今日は晴れの週末

金曜の昨日は9:30からBLという定番。件のKleinの論文とHelene Deutschの論文も。Kleinのpre-genital castrationという概念は定義上anatomical difference between the sexesを前提にしないというか、フロイト的な去勢を前倒しにするといよりは事実上はかなりの程度に無効にするものだと思う。したがってこの論文にはthe girl as well as the boyというような表現が頻出する。それに比べるとHelene Deutschの論文はFerencziをしばしば参照しながら途方もないmeta-biological speculationへと暴走する感じ。Kleinにはこのbiologismが希薄であって、Strachey夫妻が評価したのもその点であった訳で、それはRiviereも一緒であり、これはBrtitish psychoanalysisの一つの特徴であったと言ってもよいと思う。あとこちらに来てから自分がErnest Jonesのテクストをきちんと読んでいないことを痛感している。彼をinstitutionalisationという以外の点からも再評価する必要がありそうだ。ただDeutsch論文の女性の懐妊状態がpre-genital phantasy of introjectionの反復という説は面白い。つまり母の子宮内のpenisをintrojectした結果のchildという幻想ということで、なるほど。ただこれもToddが怒り狂いそうなメタ生物学だよね。

やっとUCLの無線LANに繋がるようになったので、UCLの教員用のcommon roomで帰宅前に一休み。ここにはパブがあって伝統的なbitter(銘柄は失念)を出すのでなかなかに快適。夕食はこちらでハマったチーズ&ワイン。せっかくイギリスなのでチェダーの熟成したやつとボルドー。前者は300グラムで2.8ポンド。後者は13ポンド。両者とも大正解。とくにこちらでは13ポンドだとfine wineの部類となる。
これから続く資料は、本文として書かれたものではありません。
(** A slice over fresh process memory joins the owned objects. *)
Lemma al_new_proc h L n :
  al_inv bm h L → 0 < n < 2 ^ 32 →
  ∃ d p h', (d ← on_mem (make_bytes n); p ← newBufferSlice None d 0 false; mret (d, p)) h = Done ((d, p), h') ∧
    make_bytes n (h_mem h) = Done (d, h_mem h') ∧
    newBufferSlice None d 0 false (set_mem (h_mem h') h) = Done (p, h') ∧
    al_inv bm h' (p :: L) ∧ h_slices h' !! p = Some (proc_slice d) ∧ s_cap d = n ∧
    (∀ q, q ∈ L → same_slice h h' q).
Proof.
  intros HI Hn. pose proof (al_inv_owned _ _ _ HI) as Ho.
  set (a := fresh_key (h_mem h)). pose proof (fresh_key_None (h_mem h)) as Ha. fold a in Ha.
  set (m1 := <[a := replicate (Z.to_nat n) 0]> (h_mem h)). set (d := GSlice a 0 n n).
  assert (make_bytes n (h_mem h) = Done (d, m1)) as Em by (unfold make_bytes; bdecide; done).
  destruct (newBufferSlice_proc (set_mem m1 h) d) as (p&E&Hnew&Hnp); [by destruct (ow_pool _ _ Ho)|]. cbn in *.
  set (h' := Heap m1 (<[p := proc_slice d]> (h_slices h)) (tail (h_pool h))) in *.
  assert (al_inv bm h' (p :: L)) as HI'.
  { apply al_adopt; try done.
    - destruct (ow_pool _ _ Ho) as [_ Hnd]. destruct (h_pool h); [constructor|]. by inversion_clear Hnd.
    - intros q Hq. destruct (h_pool h); [done|by right].
    - constructor; cbn; rewrite ?u32_small by lia; try lia.
      split_and!; cbn; try lia. eexists. rewrite lookup_insert_eq. split; [done|]. rewrite length_replicate. lia. }
  pose proof (al_inv_owned _ _ _ HI') as Ho'. pose proof (ow_nodup _ _ Ho') as [HpL _]%NoDup_cons.
  exists d, p, h'. split_and!; try done.
  - erewrite bind_done by (apply on_mem_ok; exact Em). cbv beta. by erewrite bind_done by exact E.
  - cbn. by rewrite lookup_insert_eq.
  - intros q Hq. split; [cbn; apply lookup_insert_ne; by intros ->|]. intros b Hb. cbn.
    destruct (owned_lookup h L q Ho Hq) as (b'&Hb'&[]). rewrite Hb in Hb'. injection Hb' as <-.
    destruct sw_mem as (_&_&x&Hx&_). unfold peek, m1. rewrite lookup_insert_ne; [done|]. cbn in Hx |- *. congruence.
Qed.

(** The representation does not depend on the flags. *)
Lemma rep_flags s b' e O ps pins c :
  lb_core s O ps pins c → lb_sliceList b' = lb_sliceList (st_buf s) → lb_pinnedList b' = lb_pinnedList (st_buf s) →
  lb_core (LbSt (st_heap s) b' e) O ps pins c.
Proof. intros [] E1 E2. constructor; cbn; rewrite ?E1, ?E2; done. Qed.

(** What [alloc] does: new blank slices behind the list. *)
Record allocated (s s' : lbst) (O ps pins : list nat) (c : list Z) (qs : list nat) : Prop := {
  ad_rep : lb_core s' O (ps ++ qs) pins c;
  ad_some : qs ≠ [];
  ad_blank : ∀ q, q ∈ qs → blank (st_heap s') q;
  ad_upto : ∀ q, q ∈ ps → same_upto_next (st_heap s) (st_heap s') q;
  ad_write : sl_write (lb_sliceList (st_buf s')) = sl_write (lb_sliceList (st_buf s));
  ad_len : lb_len (st_buf s') = lb_len (st_buf s)
}.

Lemma alloc_fallback s O ps pins c size :
  lb_core s O ps pins c → 0 < size < 2 ^ 32 →
  ∃ s' qs, (d ← on_heap (on_mem (make_bytes size));
        p ← on_heap (newBufferSlice None d 0 false);
        _ ← pushBack p;
        _ ← upd_buf (set_isFromShm false);
        hs ← buf lb_hasStream;
        if (hs : bool) then modify_state (λ s, LbSt (st_heap s) (st_buf s) (u64 (st_allocErrors s + 1)))
        else mret tt) s = Done (tt, s') ∧ allocated s s' O ps pins c qs.
Proof.
  intros Hr Hsz. destruct (al_new_proc (st_heap s) (ps ++ pins ++ O) size (lr_own _ _ _ _ _ Hr) Hsz)
    as (d&p&h'&_&Em&En&HI&Hb&Hcap&Hsame).
  destruct (pushBack_ok s h' O ps pins c p (proc_slice d)) as (s1&E1&Hr1&Hb1&Hbl&Hupto&Hw&[l Hbuf]&_); try done.
  { cbn. rewrite Hcap, u32_small; lia. }
  assert (∀ e b, lb_sliceList b = lb_sliceList (st_buf s1) → lb_pinnedList b = lb_pinnedList (st_buf s1) →
    lb_len b = lb_len (st_buf s1) → allocated s (LbSt (st_heap s1) b e) O ps pins c [p]) as Hfin.
  { intros e b H1 H2 H3. constructor; [by apply rep_flags|done|done|done|cbn; by rewrite H1|].
    cbn. rewrite H3, Hbuf. done. }
  exists (LbSt (st_heap s1) (set_isFromShm false (st_buf s1))
            (if lb_hasStream (st_buf s1) then u64 (st_allocErrors s1 + 1) else st_allocErrors s1)), [p].
  split; [|by apply Hfin].
  erewrite bind_done by (apply on_heap_ok, on_mem_ok; exact Em). cbv beta.
  erewrite bind_done by (apply on_heap_ok; exact En). cbv beta.
  erewrite bind_done by exact E1. cbv beta. erewrite bind_done by done. cbv beta.
  erewrite bind_done by done. cbn. by destruct (lb_hasStream (st_buf s1)).
Qed.

Lemma caps_of_empty h qs : caps_of h qs > 0 → qs ≠ [].
Proof. intros Hc ->. cbn in Hc. lia. Qed.

Lemma alloc_ok s O ps pins c size :
  lb_core s O ps pins c → 0 < size < 2 ^ 32 →
  ∃ s' qs, alloc bm size s = Done (tt, s') ∧ allocated s s' O ps pins c qs.
Proof.
  intros Hr Hsz. pose proof Hr as []. unfold alloc.
  destruct (al_alloc_ok bm (st_heap s) (ps ++ pins ++ O) size lr_own0 ltac:(lia))
    as [(p&b&h'&E&HI&Hb&(Hri&Hwi&Hcap&Hnx)&_&_&Hsame)|(h1&E&HI&Hsame)].
  - destruct (pushBack_ok s h' O ps pins c p b) as (s1&E1&Hr1&_&Hbl&Hupto&Hw&[l Hbuf]&_); try done.
    exists s1, [p]. split; [|constructor; try done; by rewrite Hbuf]. erewrite bind_done by (apply on_heap_ok; exact E). exact E1.
  - erewrite bind_done by (apply on_heap_ok; exact E). cbv beta iota.
    pose proof (rep_same s h1 O ps pins c Hr HI Hsame) as Hr1.
    destruct (al_allocs_ok bm h1 (ps ++ pins ++ O) (lb_sliceList (st_buf s)) ps size HI
                (lr_list _ _ _ _ _ Hr1) ltac:(set_solver)) as (l2&h2&qs&E2&HI2&G).
    destruct (rep_grown (set_heap h1 s) h2 l2 O ps pins c qs Hr1 HI2 G) as (Hr2&Hbl2&Hup2).
    assert (∀ q, q ∈ ps → same_upto_next (st_heap s) h2 q) as Hup.
    { intros q Hq. eapply same_upto_next_trans; [|by apply Hup2]. apply same_slice_upto; [|apply Hsame; set_solver].
      destruct (rep_member _ _ _ _ _ _ Hr Hq) as (bq&->&_). eauto. }
    erewrite bind_done by done. cbv beta.
    erewrite bind_done by (apply on_heap_ok; exact E2). cbv beta.
    erewrite bind_done by done. cbv beta. cbn [fst snd].
    set (s2 := LbSt h2 (set_sliceList l2 (st_buf s)) (st_allocErrors s)).
    change (LbSt (st_heap (set_heap h2 (set_heap h1 s))) _ _) with s2.
    change (LbSt h2 (set_sliceList l2 (st_buf (set_heap h1 s))) (st_allocErrors (set_heap h1 s))) with s2 in Hr2.
    destruct (size - caps_of h2 qs >? 0) eqn:Erem; breflect.
    + set (n := if size - caps_of h2 qs <? defaultSingleBufferSize then defaultSingleBufferSize else size - caps_of h2 qs).
      assert (0 ≤ caps_of h2 qs) as Hpos.
      { apply caps_of_nonneg. intros q Hq. destruct (Hbl2 q Hq) as (b&Hb&?&?&?). eauto with lia. }
      destruct (alloc_fallback s2 O (ps ++ qs) pins c n Hr2) as (s3&qs3&E3&[]).
      { unfold n, defaultSingleBufferSize. destruct (_ <? _) eqn:El; breflect; lia. }
      exists s3, (qs ++ qs3). split; [exact E3|]. constructor.
      * by rewrite app_assoc.
      * destruct qs; [done|]. done.
      * intros q [Hq|Hq]%elem_of_app; [|by apply ad_blank0].
        eapply blank_upto; [apply ad_upto0; set_solver|]. by apply Hbl2.
      * intros q Hq. eapply same_upto_next_trans; [by apply Hup|]. apply ad_upto0. set_solver.
      * rewrite ad_write0. cbn. apply (gr_write _ _ _ _ _ _ _ G).
      * by rewrite ad_len0.
    + exists s2, qs. split; [done|]. constructor; try done.
      * apply (caps_of_empty h2). lia.
      * cbn. apply (gr_write _ _ _ _ _ _ _ G).
Qed.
まえのロンドン滞在では土日返上で勉強していたが、それだと2ヶ月くらいでへたばってきて、鬱っぽくなってくることを体験。今回のように一人暮らしで鬱はかなりヤバいので、今回は土曜日は晴れたらロンドンを歩くことにする。日曜は完全に休養に。今日はBloomsburyからTottenham Court Roadを横断してBBCを拝み、その後はMaryleboneを少々徘徊し後はMayfair方面に行きしばし徘徊、それからSt. James StreetからPall Mallを経由してTrafalger Squareを通過し、後はCovent Gardenをまたも徘徊したあとBloomsburyに帰還というコース。本当はVictoria and Albertまで歩こうかと思ったけれどもこのコースはあまりよくないことに気がつくのでやめた。